Please output exactly the part of the records below that opens with the line containing "daddr : Address;" and closes with the line containing "CtNotDnat => str", both lines included, and nothing else.
--- Information supplied Enclosed Below ---
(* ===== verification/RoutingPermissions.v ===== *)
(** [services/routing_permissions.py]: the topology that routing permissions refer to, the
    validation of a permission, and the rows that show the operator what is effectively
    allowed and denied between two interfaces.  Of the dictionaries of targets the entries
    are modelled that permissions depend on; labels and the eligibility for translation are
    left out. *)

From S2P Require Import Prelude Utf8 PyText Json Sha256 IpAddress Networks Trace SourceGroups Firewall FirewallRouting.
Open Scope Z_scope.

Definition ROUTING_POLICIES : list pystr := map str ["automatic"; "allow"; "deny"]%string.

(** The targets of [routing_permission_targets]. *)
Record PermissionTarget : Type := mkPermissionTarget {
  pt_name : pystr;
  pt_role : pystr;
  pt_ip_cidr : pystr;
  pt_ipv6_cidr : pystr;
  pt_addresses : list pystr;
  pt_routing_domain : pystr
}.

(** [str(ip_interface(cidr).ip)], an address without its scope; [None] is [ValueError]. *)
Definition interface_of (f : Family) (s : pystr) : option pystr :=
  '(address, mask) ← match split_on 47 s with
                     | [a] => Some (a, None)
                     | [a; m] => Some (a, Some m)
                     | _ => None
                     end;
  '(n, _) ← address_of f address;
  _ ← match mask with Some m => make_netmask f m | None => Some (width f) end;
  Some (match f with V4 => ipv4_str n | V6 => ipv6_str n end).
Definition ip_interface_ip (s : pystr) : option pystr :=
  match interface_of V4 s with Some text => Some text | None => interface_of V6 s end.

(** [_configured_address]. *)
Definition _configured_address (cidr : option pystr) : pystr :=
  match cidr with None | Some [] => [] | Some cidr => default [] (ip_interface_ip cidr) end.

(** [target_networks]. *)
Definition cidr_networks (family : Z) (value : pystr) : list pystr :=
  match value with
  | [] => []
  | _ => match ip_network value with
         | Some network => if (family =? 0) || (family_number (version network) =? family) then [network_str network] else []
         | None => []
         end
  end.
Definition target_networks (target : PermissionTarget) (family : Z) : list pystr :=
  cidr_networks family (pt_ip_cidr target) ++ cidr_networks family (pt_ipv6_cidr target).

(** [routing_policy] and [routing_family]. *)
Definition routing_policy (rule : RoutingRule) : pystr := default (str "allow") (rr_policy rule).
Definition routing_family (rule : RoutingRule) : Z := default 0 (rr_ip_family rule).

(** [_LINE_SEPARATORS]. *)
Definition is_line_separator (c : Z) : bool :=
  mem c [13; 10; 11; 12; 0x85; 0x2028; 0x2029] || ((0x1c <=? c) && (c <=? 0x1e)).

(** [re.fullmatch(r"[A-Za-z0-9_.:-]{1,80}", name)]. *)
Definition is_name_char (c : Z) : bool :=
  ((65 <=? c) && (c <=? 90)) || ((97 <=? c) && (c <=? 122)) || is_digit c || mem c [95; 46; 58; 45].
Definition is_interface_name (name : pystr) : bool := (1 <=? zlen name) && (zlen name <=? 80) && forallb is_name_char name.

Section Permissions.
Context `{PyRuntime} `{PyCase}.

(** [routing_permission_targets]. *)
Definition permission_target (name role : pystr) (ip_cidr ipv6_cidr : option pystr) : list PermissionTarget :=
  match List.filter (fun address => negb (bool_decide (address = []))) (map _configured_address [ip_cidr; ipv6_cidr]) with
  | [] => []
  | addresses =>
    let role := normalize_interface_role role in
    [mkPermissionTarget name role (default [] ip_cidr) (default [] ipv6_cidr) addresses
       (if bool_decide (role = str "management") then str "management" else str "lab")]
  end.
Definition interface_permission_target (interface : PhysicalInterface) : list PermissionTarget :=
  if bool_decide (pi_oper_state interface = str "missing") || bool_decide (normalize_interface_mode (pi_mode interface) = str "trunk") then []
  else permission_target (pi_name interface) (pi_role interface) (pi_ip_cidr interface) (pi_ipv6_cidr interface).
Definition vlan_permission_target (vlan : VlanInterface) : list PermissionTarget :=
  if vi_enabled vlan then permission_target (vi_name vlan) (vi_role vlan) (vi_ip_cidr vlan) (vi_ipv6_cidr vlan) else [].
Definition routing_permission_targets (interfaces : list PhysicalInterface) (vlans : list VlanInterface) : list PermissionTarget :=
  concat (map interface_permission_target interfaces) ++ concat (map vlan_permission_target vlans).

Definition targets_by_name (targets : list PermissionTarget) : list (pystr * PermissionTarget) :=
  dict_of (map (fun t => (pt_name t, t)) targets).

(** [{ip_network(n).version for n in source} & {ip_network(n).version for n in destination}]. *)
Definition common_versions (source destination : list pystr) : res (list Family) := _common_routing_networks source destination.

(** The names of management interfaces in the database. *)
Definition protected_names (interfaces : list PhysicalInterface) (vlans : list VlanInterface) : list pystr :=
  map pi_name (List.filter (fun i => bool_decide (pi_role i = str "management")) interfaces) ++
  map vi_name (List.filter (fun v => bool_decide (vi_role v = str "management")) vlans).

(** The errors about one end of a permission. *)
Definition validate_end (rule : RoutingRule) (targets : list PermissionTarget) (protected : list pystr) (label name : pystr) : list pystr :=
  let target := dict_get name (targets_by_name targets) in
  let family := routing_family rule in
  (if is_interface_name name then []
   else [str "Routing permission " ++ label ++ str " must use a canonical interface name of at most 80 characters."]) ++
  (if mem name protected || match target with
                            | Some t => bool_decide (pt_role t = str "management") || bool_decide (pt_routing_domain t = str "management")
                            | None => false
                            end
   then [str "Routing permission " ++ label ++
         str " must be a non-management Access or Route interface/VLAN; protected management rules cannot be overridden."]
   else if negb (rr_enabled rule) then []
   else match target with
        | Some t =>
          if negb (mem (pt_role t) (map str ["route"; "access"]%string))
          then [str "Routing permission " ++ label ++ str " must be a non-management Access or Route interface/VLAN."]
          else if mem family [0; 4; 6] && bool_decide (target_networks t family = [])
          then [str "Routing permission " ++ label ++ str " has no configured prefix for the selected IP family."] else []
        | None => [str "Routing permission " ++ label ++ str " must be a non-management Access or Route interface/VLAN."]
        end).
--- End of Enclosed Information supplied ---
--- Information supplied Enclosed Below ---
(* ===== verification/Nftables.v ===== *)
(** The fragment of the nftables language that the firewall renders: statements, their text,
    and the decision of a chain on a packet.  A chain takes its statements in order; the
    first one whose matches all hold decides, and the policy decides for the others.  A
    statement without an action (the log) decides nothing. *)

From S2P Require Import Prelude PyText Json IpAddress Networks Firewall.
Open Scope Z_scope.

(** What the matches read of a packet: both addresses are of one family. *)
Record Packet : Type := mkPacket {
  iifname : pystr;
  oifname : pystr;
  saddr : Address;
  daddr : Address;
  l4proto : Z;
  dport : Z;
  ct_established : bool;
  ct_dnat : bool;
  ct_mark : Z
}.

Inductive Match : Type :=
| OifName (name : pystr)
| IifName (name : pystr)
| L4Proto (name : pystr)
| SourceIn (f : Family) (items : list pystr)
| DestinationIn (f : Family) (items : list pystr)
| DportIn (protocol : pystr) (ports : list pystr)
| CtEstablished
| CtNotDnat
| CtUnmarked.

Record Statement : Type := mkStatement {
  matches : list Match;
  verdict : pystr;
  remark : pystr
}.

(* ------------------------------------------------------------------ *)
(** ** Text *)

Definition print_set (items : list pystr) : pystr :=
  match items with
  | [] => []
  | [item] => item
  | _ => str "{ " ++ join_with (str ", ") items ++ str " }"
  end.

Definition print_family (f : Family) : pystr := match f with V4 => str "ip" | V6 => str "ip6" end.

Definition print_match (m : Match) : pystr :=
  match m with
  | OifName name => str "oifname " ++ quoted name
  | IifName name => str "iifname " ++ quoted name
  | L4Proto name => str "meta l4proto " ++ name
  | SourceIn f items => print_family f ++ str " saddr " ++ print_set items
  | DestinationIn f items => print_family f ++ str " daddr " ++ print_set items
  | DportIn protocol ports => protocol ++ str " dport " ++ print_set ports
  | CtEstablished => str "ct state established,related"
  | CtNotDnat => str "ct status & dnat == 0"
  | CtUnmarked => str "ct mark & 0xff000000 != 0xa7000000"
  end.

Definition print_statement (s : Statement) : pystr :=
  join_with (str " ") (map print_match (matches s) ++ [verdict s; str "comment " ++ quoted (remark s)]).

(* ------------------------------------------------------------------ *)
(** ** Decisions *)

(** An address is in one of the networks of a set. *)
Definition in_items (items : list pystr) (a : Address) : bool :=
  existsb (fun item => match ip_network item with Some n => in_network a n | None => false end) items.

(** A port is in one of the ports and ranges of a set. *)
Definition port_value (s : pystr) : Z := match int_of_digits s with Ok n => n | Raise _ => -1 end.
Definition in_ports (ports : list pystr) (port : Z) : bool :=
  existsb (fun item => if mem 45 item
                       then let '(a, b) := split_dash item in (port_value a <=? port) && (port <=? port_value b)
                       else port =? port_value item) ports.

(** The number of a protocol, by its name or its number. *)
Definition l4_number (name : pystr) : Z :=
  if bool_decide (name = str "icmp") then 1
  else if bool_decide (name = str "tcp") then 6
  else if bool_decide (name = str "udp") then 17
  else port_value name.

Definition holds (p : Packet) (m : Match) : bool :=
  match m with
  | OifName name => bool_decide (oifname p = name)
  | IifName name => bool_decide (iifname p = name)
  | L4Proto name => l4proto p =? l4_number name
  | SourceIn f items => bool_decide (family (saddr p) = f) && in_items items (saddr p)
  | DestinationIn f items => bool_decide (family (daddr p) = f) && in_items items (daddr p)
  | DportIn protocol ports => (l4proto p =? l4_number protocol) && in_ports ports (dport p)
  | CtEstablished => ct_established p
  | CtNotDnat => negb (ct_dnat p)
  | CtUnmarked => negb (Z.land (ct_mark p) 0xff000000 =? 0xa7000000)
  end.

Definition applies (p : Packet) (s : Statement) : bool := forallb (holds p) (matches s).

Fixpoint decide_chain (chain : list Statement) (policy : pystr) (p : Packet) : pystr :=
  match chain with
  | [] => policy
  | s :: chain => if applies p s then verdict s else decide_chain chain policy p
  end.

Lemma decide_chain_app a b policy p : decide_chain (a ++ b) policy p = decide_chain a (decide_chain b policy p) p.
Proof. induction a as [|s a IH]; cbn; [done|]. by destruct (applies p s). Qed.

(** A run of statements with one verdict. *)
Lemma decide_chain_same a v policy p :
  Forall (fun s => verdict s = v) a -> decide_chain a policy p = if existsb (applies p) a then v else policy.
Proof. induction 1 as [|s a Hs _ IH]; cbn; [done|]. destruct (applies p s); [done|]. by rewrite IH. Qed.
--- End of Enclosed Information supplied ---
[Expected answer]
  daddr : Address;
  l4proto : Z;
  dport : Z;
  ct_established : bool;
  ct_dnat : bool;
  ct_mark : Z
}.

Inductive Match : Type :=
| OifName (name : pystr)
| IifName (name : pystr)
| L4Proto (name : pystr)
| SourceIn (f : Family) (items : list pystr)
| DestinationIn (f : Family) (items : list pystr)
| DportIn (protocol : pystr) (ports : list pystr)
| CtEstablished
| CtNotDnat
| CtUnmarked.

Record Statement : Type := mkStatement {
  matches : list Match;
  verdict : pystr;
  remark : pystr
}.

(* ------------------------------------------------------------------ *)
(** ** Text *)

Definition print_set (items : list pystr) : pystr :=
  match items with
  | [] => []
  | [item] => item
  | _ => str "{ " ++ join_with (str ", ") items ++ str " }"
  end.

Definition print_family (f : Family) : pystr := match f with V4 => str "ip" | V6 => str "ip6" end.

Definition print_match (m : Match) : pystr :=
  match m with
  | OifName name => str "oifname " ++ quoted name
  | IifName name => str "iifname " ++ quoted name
  | L4Proto name => str "meta l4proto " ++ name
  | SourceIn f items => print_family f ++ str " saddr " ++ print_set items
  | DestinationIn f items => print_family f ++ str " daddr " ++ print_set items
  | DportIn protocol ports => protocol ++ str " dport " ++ print_set ports
  | CtEstablished => str "ct state established,related"
  | CtNotDnat => str "ct status & dnat == 0"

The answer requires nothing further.